Didn’t manage to go shooting...unless you count my Bug-a-Salt, in which case there are a LOT less flies in the world.

Ordered a new P38 Magazine from Midway USA,  I went with the Pro Mag reproduction, and at least for my post-war commercial P38 with the Aluminum frame, the mag appears to fit fine, and it locks the slide back.   I’ll let you all know when I take it to the range.

Also when buying that magazine, I looked through Midway’s Clearance section and found a PM45 magazine for a VERY reasonable price, so that came too.

Jordan: Hey all. I figured I’d hop in. I just happened to be at Dad’s and figured I’d help out on the technical end! Hard to pass up getting to pal around with Ryan and Weerd!

  • I’ve been reading up on various calibers. Mostly 44 variants. I started on 44 special since I am interested in doing some testing with that in the future and then managed to find my way into 44-40 territory. I hate to admit it, but I never realized 44-40 wasn't straight walled. Wiki surfing is fun.

  • I picked up a new defensive 44spl load recently , that's what got me interested in doing some testing soon. You'd be surprised at the lack of good video coverage of this excellent caliber there is out there.

  • Ballistics gel is a racket, those prices wow. I need to learn to make it cheaper or I'll just shoot jugs of water! I could build a Fackler box like Dad used to use. He had this homemade Fackler box he tested with all the time when I was a kid so I know that is an option.

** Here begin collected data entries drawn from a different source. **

(** One directory of a service path. *)
Definition add_service (cfg : service_config) (path d : string) (db : odict string service_module) :
    M world (odict string service_module) :=
  match decide_dir cfg d with
  | Ignore => ret db
  | AppendOnly => modify (λ w, set_sys_path (sys_path w ++ [d]) w) ;;; ret db
  | LoadModule =>
      let! mname := import_module_from_path d path in
      let db := dset db mname (ServiceModule path d) in
      do_act (AInit path d) ;;;
      ret db
  end.

Fixpoint add_services (cfg : service_config) (path : string) (dirs : list string)
    (db : odict string service_module) : M world (odict string service_module) :=
  match dirs with
  | [] => ret db
  | d :: dirs' =>
      let! db := add_service cfg path d db in
      add_services cfg path dirs' db
  end.

(** [ServiceSuitesBase.generate_test_db] *)
Fixpoint generate_services (cfg : service_config) (paths : list string) (before : option (list string))
    (db : odict string service_module) : M world (odict string service_module) :=
  match paths with
  | [] => ret db
  | path :: paths' =>
      let now_dirs := walk_dirs path before in
      let! dirs := lift_res (bound_dirs now_dirs) in
      let! db := add_services cfg path dirs db in
      generate_services cfg paths' now_dirs db
  end.

(** [Suites.finalize] on service modules: [uninitialize] of each; what it
    raises is dropped. *)
Definition finalize_services (db : odict string service_module) : M world unit :=
  for_each (λ p, do_act (AUninit (sm_path p.2) (sm_dir p.2))) db.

Drink Segment: So I went and did something I said I’d never do.

I made simple syrup for cocktails.     I originally said I wouldn’t do it because it’s just sugar water, and I’d rather use more complex syrups or liqueurs to give sweetness AND flavor.

Only there are times when there just isn’t anything else that will do.    Yes you can put a teaspoon of sugar over your mint in a mint julep,  but those sugar grains don’t fully dissolve, and they make a mess!

Also I was surprised to find the taste a little different than just sugar,  possibly because some of the sugar bonds mights be broken by heat.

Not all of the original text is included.